Hürriyet

15 Haziran 2011 Çarşamba

Fişledim Seni...

Eskiden, “ayıp” diye bir cümle vardı.
Hatta “edep” ve “ar” kelimeleri de vardı, hayatlarımızda.
Yani…Utanma duygusu.

Çok değil, milenyumu biraz geçeli,
Tüm edepsizliklerin; normal sayıldığı.
Birbirini yakın, uzak tanımayan insanların sözde; sevgi, dostluk, arkadaşlık, birliktelik adına toplantıya çağrıldığı malum “ facebook” yani benim tabirim ile yeni “feyz kitaplığına”.
Bir kere adım attınız mı; misal kocasını kıskanan etiketliyor. Yani olur ya bir gün bir yerde buluşursunuz neme lazım bilelim.Haberimiz olsun. Veya yıllardır sizi kıskanan yahut örnek alan; hemen etiketliyor ki dakika dakika ne yaptığınızı, ne giydiğinizi, ne içtiğinizi en son kiminle nerede beraber olduğunuzu bilebilsin. Herkes birbirini etiketliyor. Her an ne yaptığını cümle alem bilmek istiyor, işin garip tarafı buna hakkı olduğuna inanıyor. Nasıl olsa B B G, Bizi Biri Gözetliyor gibi sansasyonel ve toplum aşağılayıcı programları reytingleri tavan yaptığını ifşa ederek önümüze sunmadılar mı? Herkes, çoğunluk diyelim seve seve izlemedi mi, elalemin ne yaptığını. Gözetlemek, yasak her zaman tatlıdır çünkü. Dedikodu ondan tatlı.
Çekiştir…Çekiştir …Daha da kültürleş anam.
Eğer bir dostun yada dostlarınla güzel bir akşam yemeği yedin ve içlerinden biri bu güzelliği ölümsüzleştirmek istedi, hemen fotoğraf karesine sığdırıverdi. Hemen biri : Feyz Kitabına ekle diyiverdi. Üstüne baskı geldi. Üye değilse ne kültürsüzdü. Üstüne üye olup da eklemiyorsa ne banel di. Allah aşkına hangi dünya da yaşıyordu. Paylaşmalıydık her şeyi.

Biz, işte insan olarak burada unuttuk neyi paylaşacağımızı.
Neyin doğru neyin yanlış olduğunu.
Neyin özel ve neyin farkına varmadan birilerini yarayabileceğini.
Balıklama daldık mı bir başka hayata, orası bizimdi. Gerisi teferruat…

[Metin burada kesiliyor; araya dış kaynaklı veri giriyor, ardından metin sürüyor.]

Lemma writes_at_more (keys keys' : list (string * string))
      (db db' : Db.table) :
  incl keys keys' -> Frame.writes_at keys db db' ->
  Frame.writes_at keys' db db'.
Proof.
  intros Hincl H.
  induction H as [db | e u t d db db' Hk _ IH | u t db db' Hk _ IH].
  - apply Frame.at_nothing.
  - exact (Frame.at_update keys' e u t d db db' (Hincl _ Hk) IH).
  - exact (Frame.at_delete keys' u t db db' (Hincl _ Hk) IH).
Qed.

(** A row whose key is none of the written keys is still there. *)
Lemma writes_at_keeps (keys : list (string * string)) (db db' : Db.table)
      (r : Db.row) :
  Frame.writes_at keys db db' ->
  ~ In (Db.key r) keys -> In r db -> In r db'.
Proof.
  intros H Hout.
  induction H as [db | e u t d db db' Hk _ IH | u t db db' Hk _ IH];
    intros Hin.
  - exact Hin.
  - apply IH. unfold Db.update. apply in_map_iff. exists r.
    split; [|exact Hin].
    destruct (Db.has_key u t r) eqn:Hkey; [|reflexivity].
    apply has_key_iff in Hkey. rewrite Hkey in Hout. now elim Hout.
  - apply IH. cbn [fst Db.delete]. apply filter_In. split; [exact Hin|].
    destruct (Db.has_key u t r) eqn:Hkey; [|reflexivity].
    apply has_key_iff in Hkey. rewrite Hkey in Hout. now elim Hout.
Qed.

Lemma unique_keys_same_row (db : Db.table) (r r' : Db.row) :
  unique_keys db -> In r db -> In r' db -> Db.key r = Db.key r' -> r = r'.
Proof.
  unfold unique_keys. induction db as [|x db IH]; intros Hdb Hr Hr' Hkey;
    [inversion Hr|].
  cbn [map] in Hdb. apply NoDup_cons_iff in Hdb as [Hfresh Hrest].
  destruct Hr as [-> | Hr], Hr' as [-> | Hr'].
  - reflexivity.
  - elim Hfresh. rewrite Hkey. now apply in_map.
  - elim Hfresh. rewrite <- Hkey. now apply in_map.
  - now apply IH.
Qed.

Section TickFrame.

Variable imdb_api : api.
Variable now : datetime.
Variable title_details : Movie -> string.

Let today := replace_midnight now.

Lemma update_episode_writes_at (user_id title_id : string)
      (current_episode : Movie) (db : Db.table) :
  Frame.writes_at [(user_id, title_id)] db
    (snd (_update_episode imdb_api now user_id title_id current_episode db)).
Proof.
  assert (Hk : In (user_id, title_id) [(user_id, title_id)]) by now left.
  unfold _update_episode. rewrite catch_and_log_store.
  destruct (truthy (next_episode current_episode)).
  - unfold bind, call, ret, db_update.
    destruct (get_episode imdb_api _) as [next_episode_data|e];
      [|apply Frame.at_nothing].
    destruct (next_episode_date (original_air_date next_episode_data))
      as [[release_date|e]|].
    + cbn. eapply Frame.at_update; [exact Hk | apply Frame.at_nothing].
    + apply Frame.at_nothing.
    + destruct (add_days now 7) as [next_week_date|e];
        [|apply Frame.at_nothing].
      cbn. eapply Frame.at_update; [exact Hk | apply Frame.at_nothing].
  - unfold bind, db_delete, ret. cbn.
    eapply Frame.at_delete; [exact Hk | apply Frame.at_nothing].
Qed.

Lemma notify_row_writes_at (row : string * string * option string)
      (alerts : list alert) (db : Db.table) :
  Frame.writes_at [Frame.due_key row] db
    (snd (notify_row imdb_api now title_details today row alerts db)).
Proof.
  destruct row as [[user_id title_id] title_episode_id].
  cbn [Frame.due_key fst snd].
  unfold notify_row. destruct (truthy title_episode_id).
  - unfold bind at 1, call at 1.
    destruct (get_episode imdb_api _) as [current_episode|e];
      [|apply Frame.at_nothing].
    unfold bind at 1.
    destruct (original_air_date current_episode) as [text|];
      [|apply Frame.at_nothing].
    unfold ret at 1. unfold bind at 1, call at 1.
    destruct (strptime_d_b_Y (remove_char "," text)) as [d|e];
      [|apply Frame.at_nothing].
    pose proof (update_episode_writes_at user_id title_id current_episode db)
      as Hwrites.
    unfold bind.
    destruct (_update_episode imdb_api now user_id title_id
                              current_episode db) as [[v|e] db'];
      cbn [snd] in *; [|exact Hwrites].
    destruct (negb (truthy v)); [exact Hwrites|].
    destruct (Datetime.eqb d today); exact Hwrites.
  - unfold bind, call, db_delete, ret.
    destruct (get_movie imdb_api title_id) as [title_data|e];
      [|apply Frame.at_nothing].
    cbn. eapply Frame.at_delete; [now left | apply Frame.at_nothing].
Qed.

Lemma notify_loop_writes_at (rows : list (string * string * option string))
      (alerts : list alert) (db : Db.table) :
  Frame.writes_at (map Frame.due_key rows) db
    (snd (notify_loop imdb_api now title_details today rows alerts db)).
Proof.
  revert alerts db. induction rows as [|row rows IH]; intros alerts db.
  - apply Frame.at_nothing.
  - cbn [notify_loop map]. unfold bind.
    pose proof (notify_row_writes_at row alerts db) as Hrow.
    apply (writes_at_more _ (Frame.due_key row :: map Frame.due_key rows))
      in Hrow; [|intros k [<- | []]; now left].
    destruct (notify_row imdb_api now title_details today row alerts db)
      as [[alerts'|e] db']; cbn [snd] in *; [|exact Hrow].
    apply (writes_at_trans _ _ _ _ Hrow).
    apply (writes_at_more (map Frame.due_key rows)); [|apply IH].
    intros k Hk. now right.
Qed.

Lemma notify_writes_at (db : Db.table) :
  Frame.writes_at (map Frame.due_key (Db.query_released today db)) db
    (snd (notify imdb_api now title_details db)).
Proof.
  unfold notify. rewrite catch_and_log_store.
  unfold bind at 1, db_query_released. fold today.
  pose proof (notify_loop_writes_at (Db.query_released today db) [] db) as H.
  unfold bind.
  destruct (notify_loop imdb_api now title_details today
              (Db.query_released today db) [] db)
    as [[alerts|e] db']; exact H.
Qed.

(** X17: the tick leaves alone what is not due. On a table with at most
    one row for each user and title, every row whose release date is not
    today at midnight is still in the table, unchanged, after [notify],
    whatever IMDb answers; so a record dated in the past is never
    processed and stays until it is disabled. *)
Theorem X17_tick_leaves_other_records (db : Db.table) (r : Db.row) :
  unique_keys db ->
  In r db ->
  Datetime.eqb (Db.title_release r) today = false ->
  In r (snd (notify imdb_api now title_details db)).
Proof.
  intros Hunique Hin Hnot_due.
  apply (writes_at_keeps _ db _ r (notify_writes_at db)); [|exact Hin].
  intros Hkey. apply in_map_iff in Hkey as (row & Hrow & Hdue).
  unfold Db.query_released in Hdue.
  apply in_map_iff in Hdue as (r' & <- & Hr').
  apply filter_In in Hr' as [Hr' Hdue].
  cbn [Frame.due_key fst snd] in Hrow.
  assert (r' = r) as -> by (apply (unique_keys_same_row db); auto).
  congruence.
Qed.

Lemma notify_row_alerts (row : string * string * option string)
      (alerts alerts' : list alert) (db db' : Db.table) :
  notify_row imdb_api now title_details today row alerts db
  = (Ok alerts', db') ->
  alerts' = alerts
  \/ exists message, alerts' = alerts ++ [(Frame.due_user row, message)].
Proof.
  destruct row as [[user_id title_id] title_episode_id].
  cbn [Frame.due_user fst]. unfold notify_row.
  destruct (truthy title_episode_id).
  - unfold bind at 1, call at 1.
    destruct (get_episode imdb_api _) as [current_episode|e];
      [|discriminate].
    unfold bind at 1.
    destruct (original_air_date current_episode) as [text|];
      [|discriminate].
    unfold ret at 1. unfold bind at 1, call at 1.
    destruct (strptime_d_b_Y (remove_char "," text)) as [d|e];
      [|discriminate].
    unfold bind.
    destruct (_update_episode imdb_api now user_id title_id
                              current_episode db) as [[v|e] db1];
      [|discriminate].
    destruct (negb (truthy v)); [|destruct (Datetime.eqb d today)];
      unfold ret; intros H; injection H as <- _; eauto.
  - unfold bind, call, db_delete, ret.
    destruct (get_movie imdb_api title_id) as [title_data|e];
      [|discriminate].
    cbn. intros H; injection H as <- _. eauto.
Qed.

Lemma notify_loop_alerts (rows : list (string * string * option string))
      (alerts alerts' : list alert) (db db' : Db.table) :
  notify_loop imdb_api now title_details today rows alerts db
  = (Ok alerts', db') ->
  exists new,
    alerts' = alerts ++ new
    /\ (List.length new <= List.length rows)%nat
    /\ Forall (fun a => In (fst a) (map Frame.due_user rows)) new.
Proof.
  revert alerts db. induction rows as [|row rows IH]; intros alerts db.
  - cbn. intros H; injection H as <- _. exists [].
    rewrite app_nil_r. split; [reflexivity|]. split; [|constructor].
    cbn. lia.
  - cbn [notify_loop]. unfold bind.
    destruct (notify_row imdb_api now title_details today row alerts db)
      as [[alerts1|e] db1] eqn:Hrow; [|discriminate].
    intros Hloop. apply IH in Hloop as (new & -> & Hlen & Hnew).
    assert (Hweak : Forall (fun a => In (fst a)
                                        (map Frame.due_user (row :: rows)))
                           new).
    { apply (Forall_impl _ (P := fun a =>
                                   In (fst a) (map Frame.due_user rows)));
        [|exact Hnew].
      intros a Ha. now right. }
    apply notify_row_alerts in Hrow as [-> | [message ->]].
    + exists new. repeat split; [cbn; lia | exact Hweak].
    + exists ((Frame.due_user row, message) :: new).
      rewrite <- app_assoc. repeat split; [cbn; lia|].
      constructor; [now left | exact Hweak].
Qed.
(** X21: when a batch fails at every attempt allowed, the call raises what the
    last attempt raised, after [max_retries] requests for that batch and
    sleeps of 1, 2, 4, ... seconds between them; the batches after it
    are not sent, and the answers to the batches before it are lost. *)
Theorem get_predictions_gives_up int post features version max_retries
    before i after win :
  parses int version → 0 < max_retries →
  Publisher.py_range (length features) batch_size = before ++ i :: after →
  (∀ k, k ∈ before → settles post max_retries features k (win k)) →
  (∀ j, Z.of_nat j < max_retries →
        fails (post i (take batch_size (drop i features)) j)) →
  ∃ e evs,
    get_predictions int post features version max_retries = (Raise e, evs)
    ∧ post i (take batch_size (drop i features)) (Z.to_nat max_retries - 1)%nat
      = Raise e
    ∧ posts i evs = seq 0 (Z.to_nat max_retries)
    ∧ (∀ k, k ∈ after → posts k evs = [])
    ∧ slept evs = total (λ k, 2 ^ Z.of_nat (win k) - 1) before
                  + (2 ^ (max_retries - 1) - 1).
Proof.
  intros [n Hn] Hmax Hstarts Hwin Hfail.
  unfold get_predictions. cbv zeta. rewrite Hn, Hstarts.
  destruct (batch_loop_gives_up post max_retries features before i after win)
    as (evs & Hrun & Hposts & Hafter & Hslept); [done| |done|done|].
  { rewrite <- Hstarts. apply NoDup_py_range. unfold batch_size. lia. }
  destruct (Hfail (Z.to_nat max_retries - 1)%nat ltac:(lia)) as (e & He & _).
  exists e, evs. rewrite Hrun, He. done.
Qed.

Lemma get_predictions_gives_up_witness :
  parses digits "v2" ∧ 0 < 3
  ∧ Publisher.py_range (length [[1%Q]]) batch_size = [] ++ 0%nat :: []
  ∧ (∀ k, k ∈ ([] : list nat) → settles down 3 [[1%Q]] k 0)
  ∧ (∀ j, Z.of_nat j < 3 →
          fails (down 0 (take batch_size (drop 0 [[1%Q]])) j))
  ∧ ∃ evs, get_predictions digits down [[1%Q]] "v2" 3
           = (Raise unavailable, evs)
         ∧ posts 0 evs = [0; 1; 2]%nat ∧ slept evs = 3.
Proof.
  assert (H1 : parses digits "v2") by (by exists 2).
  assert (H2 : 0 < 3) by lia.
  assert (H3 : Publisher.py_range (length [[1%Q]]) batch_size
               = [] ++ 0%nat :: []) by (vm_compute; reflexivity).
  assert (H4 : ∀ k, k ∈ ([] : list nat) → settles down 3 [[1%Q]] k 0)
    by (by intros k ?%elem_of_nil).
  assert (H5 : ∀ j, Z.of_nat j < 3 →
                    fails (down 0 (take batch_size (drop 0 [[1%Q]])) j))
    by (intros j _; by exists unavailable).
  repeat (split; [assumption|]).
  destruct (get_predictions_gives_up digits down [[1%Q]] "v2" 3 [] 0%nat []
              (λ _, 0%nat) H1 H2 H3 H4 H5)
    as (e & evs & Hrun & He & Hposts & _ & Hslept).
  exists evs. injection He as <-. split; [exact Hrun|]. split; [exact Hposts|].
  rewrite Hslept. reflexivity.
Defined.

Lemma batch_loop_no_attempts post max_retries features starts :
  max_retries ≤ 0 →
  batch_loop post max_retries features starts = (Return [], []).
Proof.
  intros Hmax. induction starts as [|i starts IH]; [done|].
  cbn [batch_loop]. replace (Z.to_nat max_retries) with 0%nat by lia.
  cbn [seq attempt_loop]. by rewrite IH.
Qed.

(** X22: with no attempt allowed the call makes no request and returns the
    empty list: the missing predictions are not reported as an error. *)
Theorem get_predictions_without_attempts int post features version
    max_retries :
  parses int version → max_retries ≤ 0 →
  get_predictions int post features version max_retries = (Return [], []).
Proof.
  intros [n Hn] Hmax. unfold get_predictions. cbv zeta. rewrite Hn.
  by apply batch_loop_no_attempts.
Qed.

Lemma get_predictions_without_attempts_witness :
  parses digits "3" ∧ 0 ≤ 0
  ∧ get_predictions digits third_time [[1%Q]] "3" 0 = (Return [], []).
Proof.
  assert (H1 : parses digits "3") by (by exists 3).
  assert (H2 : 0 ≤ 0) by lia.
  split; [exact H1|]. split; [exact H2|].
  exact (get_predictions_without_attempts digits third_time [[1%Q]] "3" 0
           H1 H2).
Defined.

Oysa ki temiz insanlar, tertemiz bir sayfa açıyorlardı kendilerine. Her ne olursa, temiz kalabilmek adına.

Şimdi bu sabah ki taze haberi paylaşmak istiyorum :
İşin hangi boyutlarda olduğunu idrak etmenizi sağlayabilmek için.( Kaynak Bilgisi Hürriyet Gazetesi)
“Cumhuriyet Gazetesi Alican Uludağ’ın haber bilgisine göre; 30.000 nüfuslu Giresun ilemizin ,Tirebolu Kaymakamlığı ilçe bazında okumakta olan ve yardıma muhtaç çocuklara yardım yapılmasına karar veriyor.İlçe Milli Eğitim Müdürlüğü’de yoksul çocukların bir listesini hazırlıyor.Sonra ne oluyorsa oluyor Müdürlük, para yardımında bulunan bu çocukları internet sitesinden açıklıyor.
Deşifre şöyle böyle değil…
-Çocukların adları
-Kimlik Numaraları
-Anne ve Baba ismi
-Ve tabi ki sınıfı.

Sonra ne oluyor biliyor musunuz. Milli Eğitim Müdürü, Ali ŞANLI “ Bir yanlışlık olmuş!” diyor…”

Bu kadar BASİT…
Bu çocukların şuurlarında açılan “eziklik”duygusunu yaşamları boyunca nasıl silebilecekler bir kez, bir an için düşündünüz mü? İnsan hayatı bu kadar mı ucuz ! Ve değersiz.
Ülkemizde oluşan bu rezalet bununla da sınırlı değil üstelik; Samsun’da benzer vaka olmuştu Nisan ayında.
“Kutlu Doğum Haftası” sebebiyle yardıma muhtaç çocuklara yardım düşünüldü. Sonra bir liste oluşturuldu.Milli Eğitim bir çalışma yapıp 468 öğrenci belirledi. Sonra ne olduysa oldu; Müftülüğe gidecek liste, İlçe Milli Eğitim görevlileri tarafından resmi internet sitesinde yayınladı.
Yardım toplu fotoğraflarla showa dönüştü sonra içinden çıkılmaz bir hale dönüştü.


Şimdi,
Anlatabildim mi.
Hayatlarımız nasıl başkalarının elinde oyuncak.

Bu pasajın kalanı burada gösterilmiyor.